» What is needed
Copy out each line of the data that holds the string "python".

━━━━━ Given data ━━━━━

(** C10: an empty answer to the version prompt resolves to exactly "3.13";
    the supported versions are 3.7 to 3.14, of which 3.13 is the second
    from the end and 3.14, the highest, the last. *)
Theorem default_version_is_3_13 (st : state) (more : list stdin_event) :
  stdin st = Line [] :: more ->
  get_ver st = (Ret (txt "3.13"), prompted st more)
  /\ supported_versions
     = [txt "3.7"; txt "3.8"; txt "3.9"; txt "3.10"; txt "3.11"; txt "3.12";
        txt "3.13"; txt "3.14"]
  /\ py_getitem supported_versions (-2) = Some (txt "3.13")
  /\ py_getitem supported_versions (-1) = Some (txt "3.14")
  /\ txt "3.13" <> txt "3.14".
Proof.
  intros E. split; [|repeat split; try reflexivity; discriminate].
  rewrite (get_ver_valid _ E).
  - unfold resolve. rewrite normalize_empty. reflexivity.
  - left. apply normalize_empty.
Qed.

End VersionPrompt.

Section ScriptScenario.
Context `{PyLib}.

Lemma foo_isidentifier : str_isidentifier (txt "foo") = true.
Proof. rewrite str_isidentifier_ascii; reflexivity. Qed.

Lemma parse_args_script W st prog t :
  argv W = [prog; t; txt "foo"] ->
  t = txt "script" \/ t = txt "s" ->
  (forall f, In f flags -> ~ In f (argv W)) ->
  parse_args W st = (Ret (txt "script", txt "foo"), st).
Proof.
  intros Ha Ht Hn. unfold parse_args.
  destruct (no_flags_in _ Hn) as [-> ->].
  unfold sys_argv. rewrite Ha. simpl List.length. simpl nth_error.
  unfold bind, ret, valid_proj_name. rewrite foo_isidentifier.
  destruct Ht as [-> | ->]; reflexivity.
Qed.

(** The scenario of the specification: for type [script] (or its code [s])
    and name [foo], an empty answer to the version prompt makes the
    assembled command exactly [uv init foo --script --python 3.13], with
    [--script] and the default version and no description, vcs or readme
    flag. *)
Lemma script_scenario W st prog t more :
  argv W = [prog; t; txt "foo"] ->
  t = txt "script" \/ t = txt "s" ->
  (forall f, In f flags -> ~ In f (argv W)) ->
  stdin st = Line [] :: more ->
  let cmd := txt "uv init foo --script --python 3.13" in
  main_cmd W st = (Ret cmd, prompted st more)
  /\ is_infix (txt "--script") cmd = true
  /\ is_infix DEFAULT_VERSION cmd = true
  /\ is_infix (txt "--description") cmd = false
  /\ is_infix (txt "--vcs") cmd = false
  /\ is_infix (txt "readme") cmd = false.
Proof.
  intros Ha Ht Hn E. cbv zeta.
  split; [|repeat split; reflexivity].
  unfold main_cmd.
  rewrite (bind_Ret _ _ _ (parse_args_script W st Ha Ht Hn)).
  cbn [fst snd].
  assert (get_ver st = (Ret DEFAULT_VERSION, prompted st more)) as Ev.
  { rewrite (get_ver_valid _ E).
    - unfold resolve. rewrite normalize_empty. reflexivity.
    - left. apply normalize_empty. }
  rewrite (bind_Ret _ _ _ Ev). reflexivity.
Qed.

(** C7, as the code behaves: the answer that [get_ver] rejects is put
    into the markup of the error message as it is.  When that markup does
    not render, as for an answer holding a closing tag that closes
    nothing, [rich.print] raises [MarkupError] inside [perr]: no message
    is printed, the prompt is not repeated, and [get_ver] and the program
    end with that exception, where the specification has an error message
    and a new prompt.  The other answers behave as specified: an empty
    answer resolves to the default, and the prompt repeats, with an error
    message each time, over rejected answers whose message renders, until
    an accepted answer comes. *)
Theorem rejected_answer_breaks_markup :
  (forall st l more,
      stdin st = Line l :: more ->
      invalid_answer l ->
      markup_ok (invalid_version_msg (normalize l)) = false ->
      get_ver st = (Raise MarkupError, prompted st more)
      /\ forall W prog t,
           argv W = [prog; t; txt "foo"] ->
           t = txt "script" \/ t = txt "s" ->
           (forall f, In f flags -> ~ In f (argv W)) ->
           main W st = (Raise MarkupError, prompted st more))
  /\ (forall l, normalize l = [] -> resolve l = DEFAULT_VERSION)
  /\ (forall st bad good more,
         Forall invalid_answer bad -> Forall rejection_renders bad ->
         valid_answer good ->
         stdin st = map Line bad ++ Line good :: more ->
         get_ver st
         = (Ret (resolve good),
            State more (spawned st)
                  (trace st ++ rejections bad ++ [EPrompt version_prompt]))).
Proof.
  split; [|split].
  - intros st l more E Hi Hr.
    pose proof (get_ver_unrendered _ E Hi Hr) as Ev.
    split; [exact Ev|]. intros W prog t Ha Ht Hn.
    unfold main, try_except_KeyboardInterrupt, main_cmd.
    unfold bind at 1. unfold bind at 1.
    rewrite (parse_args_script W st Ha Ht Hn). cbn [fst snd].
    unfold bind at 1. rewrite Ev. reflexivity.
  - intros l E. unfold resolve. rewrite E. reflexivity.
  - intros st bad good more. apply get_ver_until_valid.
Qed.

End ScriptScenario.

(** ** UTF-8: decoding well-formed bytes loses nothing *)

Ltac boolp :=
  repeat match goal with
         | H : is_cont _ = _ |- _ => unfold is_cont in H
         | H : negb _ = true |- _ => apply negb_true_iff in H
         | H : negb _ = false |- _ => apply negb_false_iff in H
         | H : _ && _ = true |- _ => apply andb_true_iff in H as [? ?]
         | H : _ || _ = false |- _ => apply orb_false_iff in H as [? ?]
         | H : (if ?a then _ else _) = _ |- _ => destruct a eqn:?
         | H : (_ <? _)%N = true |- _ => apply N.ltb_lt in H
         | H : (_ <? _)%N = false |- _ => apply N.ltb_ge in H
         | H : (_ <=? _)%N = true |- _ => apply N.leb_le in H
         | H : (_ <=? _)%N = false |- _ => apply N.leb_gt in H
         | H : (_ =? _)%N = true |- _ => apply N.eqb_eq in H
         | H : (_ =? _)%N = false |- _ => apply N.eqb_neq in H
         end.

Ltac div_mod_lia :=
  Z.to_euclidean_division_equations; lia.

Lemma encode_1 c : (c < 128)%N -> utf8_encode_cp c = [c].
Proof.
  intros Hc. unfold utf8_encode_cp.
  destruct (N.ltb_spec c 128); [reflexivity | lia].
Qed.

Lemma encode_2 c1 c2 :
  (194 <= c1 < 224)%N -> (128 <= c2 <= 191)%N ->
  utf8_encode_cp ((c1 - 192) * 64 + (c2 - 128))%N = [c1; c2].
Proof.
  intros H1 H2. unfold utf8_encode_cp.
  destruct (N.ltb_spec ((c1 - 192) * 64 + (c2 - 128))%N 128); [lia|].
  destruct (N.ltb_spec ((c1 - 192) * 64 + (c2 - 128))%N 2048); [|lia].
  f_equal; [|f_equal]; zify; div_mod_lia.
Qed.

Lemma encode_3 c1 c2 c3 :
  (224 <= c1 < 240)%N -> (128 <= c2 <= 191)%N -> (128 <= c3 <= 191)%N ->
  (c1 = 224 -> 160 <= c2)%N ->
  utf8_encode_cp ((c1 - 224) * 4096 + (c2 - 128) * 64 + (c3 - 128))%N
  = [c1; c2; c3].
Proof.
  intros H1 H2 H3 Ho. unfold utf8_encode_cp.
  set (cp := ((c1 - 224) * 4096 + (c2 - 128) * 64 + (c3 - 128))%N).
  assert (2048 <= cp < 65536)%N as Hcp by (subst cp; lia).
  destruct (N.ltb_spec cp 128); [lia|].
  destruct (N.ltb_spec cp 2048); [lia|].
  destruct (N.ltb_spec cp 65536); [|lia].
  subst cp. f_equal; [|f_equal; [|f_equal]]; zify; div_mod_lia.
Qed.

Lemma encode_4 c1 c2 c3 c4 :
  (240 <= c1 < 245)%N -> (128 <= c2 <= 191)%N -> (128 <= c3 <= 191)%N ->
  (128 <= c4 <= 191)%N -> (c1 = 240 -> 144 <= c2)%N ->
  utf8_encode_cp ((c1 - 240) * 262144 + (c2 - 128) * 4096
                  + (c3 - 128) * 64 + (c4 - 128))%N
  = [c1; c2; c3; c4].
Proof.
  intros H1 H2 H3 H4 Ho. unfold utf8_encode_cp.
  set (cp := ((c1 - 240) * 262144 + (c2 - 128) * 4096
              + (c3 - 128) * 64 + (c4 - 128))%N).
  assert (65536 <= cp)%N as Hcp by (subst cp; lia).
  destruct (N.ltb_spec cp 128); [lia|].
  destruct (N.ltb_spec cp 2048); [lia|].
  destruct (N.ltb_spec cp 65536); [lia|].
  subst cp. f_equal; [|f_equal; [|f_equal; [|f_equal]]]; zify; div_mod_lia.
Qed.

Lemma utf8_roundtrip_bounded n : forall bs,
  List.length bs <= n ->
  well_formed_utf8 bs = true ->
  utf8_encode (decode_replace bs) = byte_values bs.
Proof.
  induction n as [|n IH]; intros bs Hlen.
  - destruct bs; [reflexivity | simpl in Hlen; lia].
  - destruct bs as [|b1 t1]; [reflexivity|].
    unfold well_formed_utf8 at 1, decode_replace. cbn [utf8_items].
    repeat match goal with
           | |- context [if ?c then _ else _] => destruct c eqn:?
           | |- context [match ?l with [] => _ | _ :: _ => _ end] =>
               is_var l; destruct l
           end;
      cbn [forallb map item_or_replacement andb];
      try (intros; discriminate);
      intros Hwf;
      unfold utf8_encode; cbn [flat_map]; unfold byte_values; cbn [map];
      boolp.
    all: try (rewrite encode_1 by lia).
    all: try (rewrite encode_2 by lia).
    all: try (rewrite encode_3 by lia).
    all: try (rewrite encode_4 by lia).
    all: cbn [app utf8_items flat_map map]; try reflexivity;
      repeat (apply (f_equal2 (@cons N)); [reflexivity|]); apply IH;
      first [exact Hwf | cbn [List.length] in Hlen; lia].
Qed.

━━━━━

» Solution to the exercise
    assembled command exactly [uv init foo --script --python 3.13], with
  let cmd := txt "uv init foo --script --python 3.13" in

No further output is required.